I am getting tons of flack about saying that last season Lamar Odom, per minute was more valuable to the Lakers than Kobe. This gets to the heart of how you evaluate basketball players (see my book Mathletics for more details). There are two schools of thought on evaluating NBA players. One school says make the most of the box score data. For example, NBA efficiency measures a player based on the following metric (evaluated on a per minute basis).
((Points + Rebounds + Assists + Steals + Blocks) - ((Field Goals Att. - Field Goals Made) + (Free Throws Att. - Free Throws Made) + Turnovers)).
There are two problems with this metric: The box score stats are weighted towards offense (and basketball is half defense!) and the “weights” that multiply each box score stat are fairly arbitrary. In fact if a player shoots 35% (which is poor) taking more shots increases his NBA efficiency. I believe that David Berri and his colleagues (see http://dberri.wordpress.com/) have found the best set of linear weights based on box scores stats. By PER and NBA efficiency Kobe was much better than Odom last season. By Win Score Kobe was only slightly better than Odonm and was inferior to Odom during the 2007-2008 season.
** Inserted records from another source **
Lemma sc_shows_fn_malformed s w p :
  SensorsCustom.PlexBaseSensor.url s ≠ "" →
  plex_payload (Requests.peer w (Requests.sent w) ((plex_endpoint "/library/sections") s)) = p →
  truthy p = true → (∀ d, p ≠ VDict d) →
  SensorsCustom.PlexTVShowCountSensor.fn s w = (Raise AttributeError, logged w ((plex_endpoint "/library/sections") s)).
Proof.
  intros Hu. unfold SensorsCustom.PlexTVShowCountSensor.fn, SensorsCustom.plex_count.
  calc_malformed_tac sc_plex_get_run.
Qed.

Lemma sc_eps_fn_malformed s w p :
  SensorsCustom.PlexBaseSensor.url s ≠ "" →
  plex_payload (Requests.peer w (Requests.sent w) ((plex_endpoint "/library/sections") s)) = p →
  truthy p = true → (∀ d, p ≠ VDict d) →
  SensorsCustom.PlexEpisodesCountSensor.fn s w = (Raise AttributeError, logged w ((plex_endpoint "/library/sections") s)).
Proof.
  intros Hu. unfold SensorsCustom.PlexEpisodesCountSensor.fn, SensorsCustom.plex_count.
  calc_malformed_tac sc_plex_get_run.
Qed.

Lemma sc_alb_fn_malformed s w p :
  SensorsCustom.PlexBaseSensor.url s ≠ "" →
  plex_payload (Requests.peer w (Requests.sent w) ((plex_endpoint "/library/sections") s)) = p →
  truthy p = true → (∀ d, p ≠ VDict d) →
  SensorsCustom.PlexAlbumCountSensor.fn s w = (Raise AttributeError, logged w ((plex_endpoint "/library/sections") s)).
Proof.
  intros Hu. unfold SensorsCustom.PlexAlbumCountSensor.fn, SensorsCustom.plex_count.
  calc_malformed_tac sc_plex_get_run.
Qed.

Lemma sc_sng_fn_malformed s w p :
  SensorsCustom.PlexBaseSensor.url s ≠ "" →
  plex_payload (Requests.peer w (Requests.sent w) ((plex_endpoint "/library/sections") s)) = p →
  truthy p = true → (∀ d, p ≠ VDict d) →
  SensorsCustom.PlexSongsCountSensor.fn s w = (Raise AttributeError, logged w ((plex_endpoint "/library/sections") s)).
Proof.
  intros Hu. unfold SensorsCustom.PlexSongsCountSensor.fn, SensorsCustom.plex_count.
  calc_malformed_tac sc_plex_get_run.
Qed.

Lemma scp_streams_fn_malformed s w p :
  SensorsCustomPlex.PlexBaseSensor.url s ≠ "" →
  plex_payload (Requests.peer w (Requests.sent w) ((plex_endpoint1 "/status/sessions") s)) = p →
  truthy p = true → (∀ d, p ≠ VDict d) →
  SensorsCustomPlex.PlexStreamsSensor.fn s w = (Raise AttributeError, logged w ((plex_endpoint1 "/status/sessions") s)).
Proof.
  intros Hu. unfold SensorsCustomPlex.PlexStreamsSensor.fn.
  calc_malformed_tac scp_plex_get_run.
Qed.

Lemma scp_movies_fn_malformed s w p :
  SensorsCustomPlex.PlexBaseSensor.url s ≠ "" →
  plex_payload (Requests.peer w (Requests.sent w) ((plex_endpoint1 "/library/sections") s)) = p →
  truthy p = true → (∀ d, p ≠ VDict d) →
  SensorsCustomPlex.PlexMovieCountSensor.fn s w = (Raise AttributeError, logged w ((plex_endpoint1 "/library/sections") s)).
Proof.
  intros Hu. unfold SensorsCustomPlex.PlexMovieCountSensor.fn.
  calc_malformed_tac scp_plex_get_run.
Qed.

Lemma scp_shows_fn_malformed s w p :
  SensorsCustomPlex.PlexBaseSensor.url s ≠ "" →
  plex_payload (Requests.peer w (Requests.sent w) ((plex_endpoint1 "/library/sections") s)) = p →
  truthy p = true → (∀ d, p ≠ VDict d) →
  SensorsCustomPlex.PlexTVShowCountSensor.fn s w = (Raise AttributeError, logged w ((plex_endpoint1 "/library/sections") s)).
Proof.
  intros Hu. unfold SensorsCustomPlex.PlexTVShowCountSensor.fn, SensorsCustomPlex.plex_count.
  calc_malformed_tac scp_plex_get_run.
Qed.

Lemma scp_eps_fn_malformed s w p :
  SensorsCustomPlex.PlexBaseSensor.url s ≠ "" →
  plex_payload (Requests.peer w (Requests.sent w) ((plex_endpoint1 "/library/sections") s)) = p →
  truthy p = true → (∀ d, p ≠ VDict d) →
  SensorsCustomPlex.PlexEpisodesCountSensor.fn s w = (Raise AttributeError, logged w ((plex_endpoint1 "/library/sections") s)).
Proof.
  intros Hu. unfold SensorsCustomPlex.PlexEpisodesCountSensor.fn, SensorsCustomPlex.plex_count.
  calc_malformed_tac scp_plex_get_run.
Qed.

Lemma scp_alb_fn_malformed s w p :
  SensorsCustomPlex.PlexBaseSensor.url s ≠ "" →
  plex_payload (Requests.peer w (Requests.sent w) ((plex_endpoint1 "/library/sections") s)) = p →
  truthy p = true → (∀ d, p ≠ VDict d) →
  SensorsCustomPlex.PlexAlbumCountSensor.fn s w = (Raise AttributeError, logged w ((plex_endpoint1 "/library/sections") s)).
Proof.
  intros Hu. unfold SensorsCustomPlex.PlexAlbumCountSensor.fn, SensorsCustomPlex.plex_count.
  calc_malformed_tac scp_plex_get_run.
Qed.

Lemma scp_sng_fn_malformed s w p :
  SensorsCustomPlex.PlexBaseSensor.url s ≠ "" →
  plex_payload (Requests.peer w (Requests.sent w) ((plex_endpoint1 "/library/sections") s)) = p →
  truthy p = true → (∀ d, p ≠ VDict d) →
  SensorsCustomPlex.PlexSongsCountSensor.fn s w = (Raise AttributeError, logged w ((plex_endpoint1 "/library/sections") s)).
Proof.
  intros Hu. unfold SensorsCustomPlex.PlexSongsCountSensor.fn, SensorsCustomPlex.plex_count.
  calc_malformed_tac scp_plex_get_run.
Qed.

End ComputeMalformed.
My partner Jeff Sagarin and I believe in evaluating players based on how they impact the score of the game and the chance of the team winning We find the set of player ratings that best fit the scores of the game segments which hare defined by who is on the floor. We call this Adjusted +/-, since we modify the old hockey measure to adjust for who you play with and who you play against. On this metric Lamar comes out much better than Kobe last season (but not in other seasons). The nice thing about Adjusted +/- is that it measures defense as accurately as offense.
Based on our ratings from 2000-2009 here are the top 10 players of the decade.
Top 10 Players of the Decade
3. LeBron James +10.9
4. Dirk +10.4
5. Wade +8.9
6. Chris Paul +8.6
7. Kobe Bryant +8.4
8. Stockton +8.2
9. Manu Ginobili +7.5
10. Rasheed Wallace +7.5
Of course, you say, why is Rasheed Wallace here? In his prime (2001-2006), Rasheed averaged a +10 rating. How can he be better than Shaq? First of all Shaq’s best years were in the 1990’s. Remember Rasheed’s team beat Kobe and Shaq in the championship. This only happened after the Pistons traded for Rasheed. If Kobe and Shaq were so great how could this happen? By the way, Paul Pierce and Ray Allen are #17 and #18 for the decade, so it looks like this year’s Celtics have 4 legitimate Hall of Fame Candidates (although they are all probably past their prime). Rasheed’s technical fouls propensity may prevent him from being realized for the great player that he was (is?), but the numbers speak for themselves.